(Records provided)

(** The part of [discover_with_options] that follows the fetch. *)
Definition check_document (issuer_url client_id : string) (client_secret : option string)
    (require_https : bool) (doc : DiscoveryDocument) : M net OidcError OidcClient :=
  let canonical_issuer := trim_end_matches "/"%char issuer_url in
  let? issuer := ok_or (dd_issuer doc) (MissingField "issuer") in
  let? token_endpoint := ok_or (dd_token_endpoint doc) (MissingField "token_endpoint") in
  let? device_authorization_endpoint := ok_or (dd_device_authorization_endpoint doc)
    (MissingField "device_authorization_endpoint") in
  let? jwks_uri := ok_or (dd_jwks_uri doc) (MissingField "jwks_uri") in
  if bool_decide (trim_end_matches "/"%char issuer ≠ canonical_issuer)
  then throw (IssuerMismatch canonical_issuer issuer)
  else
    (if require_https
     then for_each
       [("token_endpoint", token_endpoint);
        ("device_authorization_endpoint", device_authorization_endpoint);
        ("jwks_uri", jwks_uri)]
       (λ '(name, endpoint),
         if negb (starts_with "https://" endpoint)
         then throw (InsecureEndpoint (name +:+ ": " +:+ endpoint)) else ret tt)
     else ret tt) ;;?
    ret (mk_oidc_client
      (mk_endpoints device_authorization_endpoint token_endpoint issuer jwks_uri)
      client_id client_secret).

Lemma check_document_spec issuer_url client_id secret require_https doc log :
  ∃ r, check_document issuer_url client_id secret require_https doc log = (r, log) ∧ r ≠ Panic ∧
    ∀ client, r = Ok client ↔ ∃ ep, acceptable issuer_url require_https doc ep ∧
      client = mk_oidc_client ep client_id secret.
Proof.
  unfold check_document, acceptable.
  destruct doc as [[i|] [t|] [d|] [j|]];
    try (eexists; split; [done|split; [done|]]; intros client; split; [done|];
         intros (?&(?&?&?&?&_)&_); simpl in *; congruence).
  simpl. unfold bind at 1 2 3 4; simpl. unfold ret at 1 2 3 4; simpl.
  case_bool_decide as Hi.
  { eexists; split; [done|split; [done|]]. intros client. split; [done|].
    intros (ep&([= ->]&_&_&_&Hep&_)&_). done. }
  destruct require_https; simpl.
  - destruct (starts_with "https://" t) eqn:Ht; simpl;
      [destruct (starts_with "https://" d) eqn:Hd; simpl;
       [destruct (starts_with "https://" j) eqn:Hj; simpl|]|].
    1: { eexists; split; [done|split; [done|]]. intros client. split.
      - intros [= <-]. exists (mk_endpoints d t i j). repeat split; [done|].
        intros _. by repeat constructor.
      - by intros ([d' t' i' j']&([= ->]&[= ->]&[= ->]&[= ->]&_)&->). }
    all: eexists; split; [done|split; [done|]]; intros client; (split; [done|]);
      intros ([d' t' i' j']&([= ->]&[= ->]&[= ->]&[= ->]&_&Hs)&->);
      specialize (Hs eq_refl); simpl in Hs; rewrite !Forall_cons in Hs;
      destruct Hs as (?&?&?&_); congruence.
  - eexists; split; [done|split; [done|]]. intros client. split.
    + intros [= <-]. by exists (mk_endpoints d t i j).
    + by intros ([d' t' i' j']&([= ->]&[= ->]&[= ->]&[= ->]&_)&->).
Qed.

Lemma discover_with_options_cases issuer_url client_id secret require_https log :
  ∃ r, discover_with_options issuer_url client_id secret require_https log =
      (r, log ++ [Sent (discovery_request issuer_url)]) ∧ r ≠ Panic ∧
    ∀ client, r = Ok client ↔ ∃ doc ep,
      fetched decode_DiscoveryDocument log (discovery_request issuer_url) doc ∧
      acceptable issuer_url require_https doc ep ∧ client = mk_oidc_client ep client_id secret.
Proof.
  assert (discover_with_options issuer_url client_id secret require_https log =
    bind (fetch_json decode_DiscoveryDocument (discovery_request issuer_url))
      (check_document issuer_url client_id secret require_https) log) as ->.
  { unfold fetch_json. by rewrite <-bind_assoc. }
  destruct (fetch_json_cases decode_DiscoveryDocument log (discovery_request issuer_url))
    as [(doc & Hf & Hrun)|(e & Hno & Hrun)]; unfold bind at 1; rewrite Hrun.
  - destruct (check_document_spec issuer_url client_id secret require_https doc
      (log ++ [Sent (discovery_request issuer_url)])) as (r & -> & Hp & Hr).
    exists r. split; [done|split; [done|]]. intros client. rewrite Hr. split.
    + intros (ep & ? & ?). by exists doc, ep.
    + intros (doc' & ep & Hf' & ? & ?). exists ep. replace doc with doc'; [done|].
      destruct Hf as (?&?&Ht&_&Hb&Hd), Hf' as (?&?&Ht'&_&Hb'&Hd'). congruence.
  - eexists. split; [done|split; [done|]]. intros client. split; [done|].
    intros (doc & ep & Hf & _). by destruct (Hno doc).
Qed.

(** C20: [discover] and [discover_insecure] send one request, to the well-known
    document under the configured issuer, and never panic. They give a client
    exactly when that document is fetched, names all four fields, its issuer is
    the configured one up to trailing slashes and, for [discover], its three
    endpoints are [https] URLs; the client has the document's endpoints. *)
Theorem discovery_checks_the_document issuer_url client_id secret (require_https : bool) log :
  let run := if require_https then discover else discover_insecure in
  let '(r, log') := run issuer_url client_id secret log in
  log' = log ++ [Sent (discovery_request issuer_url)] ∧ r ≠ Panic ∧
  ∀ client, r = Ok client ↔ ∃ doc ep,
    fetched decode_DiscoveryDocument log (discovery_request issuer_url) doc ∧
    acceptable issuer_url require_https doc ep ∧ client = mk_oidc_client ep client_id secret.
Proof.
  destruct (discover_with_options_cases issuer_url client_id secret require_https log)
    as (r & Hrun & Hr). by destruct require_https; cbv zeta; unfold discover, discover_insecure;
    rewrite Hrun.
Qed.
End discovery_spec.

(** ** One poll *)

(** The errors of RFC 8628, and of everything else that is an error document. *)
Definition classify (error : string) : OidcError :=
  if decide (error = "authorization_pending") then AuthorizationPending
  else if decide (error = "slow_down") then SlowDown
  else if decide (error = "expired_token") then ExpiredToken
  else TokenError error.

Definition rfc8628_codes : list string := ["authorization_pending"; "slow_down"; "expired_token"].

Lemma poll_error_classify error : poll_error error = classify error.
Proof.
  unfold classify.
  destruct (decide (error = "authorization_pending")) as [->|H1]; [done|].
  destruct (decide (error = "slow_down")) as [->|H2]; [done|].
  destruct (decide (error = "expired_token")) as [->|H3]; [done|].
  unfold poll_error. repeat match goal with
  | |- context [match ?x with _ => _ end] => is_var x; destruct x; try done
  end.
Qed.

Section poll.
Context `{World} `{JsonParser} (self : OidcClient).

(** The token endpoint answers [text], with a success status or without. *)
Definition token_reply (log : net) (device_code : string) (success : bool) (text : string) : Prop :=
  ∃ resp, transport log (token_request self device_code) = inr resp ∧
    bool_decide (200 ≤ resp_status resp < 300)%Z = success ∧ resp_body resp = Some text.

(** It answers a failure whose body is an error document naming [error]. *)
Definition refused (log : net) (device_code error : string) : Prop :=
  ∃ text, token_reply log device_code false text ∧
    json_parse text ≫= decode_TokenErrorResponse = Some (mk_token_error error).

Lemma token_reply_det log dc b1 b2 t1 t2 :
  token_reply log dc b1 t1 → token_reply log dc b2 t2 → b1 = b2 ∧ t1 = t2.
Proof.
  intros (r1&H1&Hb1&Ht1) (r2&H2&Hb2&Ht2). assert (r1 = r2) as -> by congruence.
  split; [by rewrite <-Hb1, <-Hb2|congruence].
Qed.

(End Records provided)

* _What to produce_
From the entries above, extract only the lines running from the one containing "exactly when that" through the one containing "(** ** One poll *)", inclusive.

* _Expected answer_
    exactly when that document is fetched, names all four fields, its issuer is
    the configured one up to trailing slashes and, for [discover], its three
    endpoints are [https] URLs; the client has the document's endpoints. *)
Theorem discovery_checks_the_document issuer_url client_id secret (require_https : bool) log :
  let run := if require_https then discover else discover_insecure in
  let '(r, log') := run issuer_url client_id secret log in
  log' = log ++ [Sent (discovery_request issuer_url)] ∧ r ≠ Panic ∧
  ∀ client, r = Ok client ↔ ∃ doc ep,
    fetched decode_DiscoveryDocument log (discovery_request issuer_url) doc ∧
    acceptable issuer_url require_https doc ep ∧ client = mk_oidc_client ep client_id secret.
Proof.
  destruct (discover_with_options_cases issuer_url client_id secret require_https log)
    as (r & Hrun & Hr). by destruct require_https; cbv zeta; unfold discover, discover_insecure;
    rewrite Hrun.
Qed.
End discovery_spec.

(** ** One poll *)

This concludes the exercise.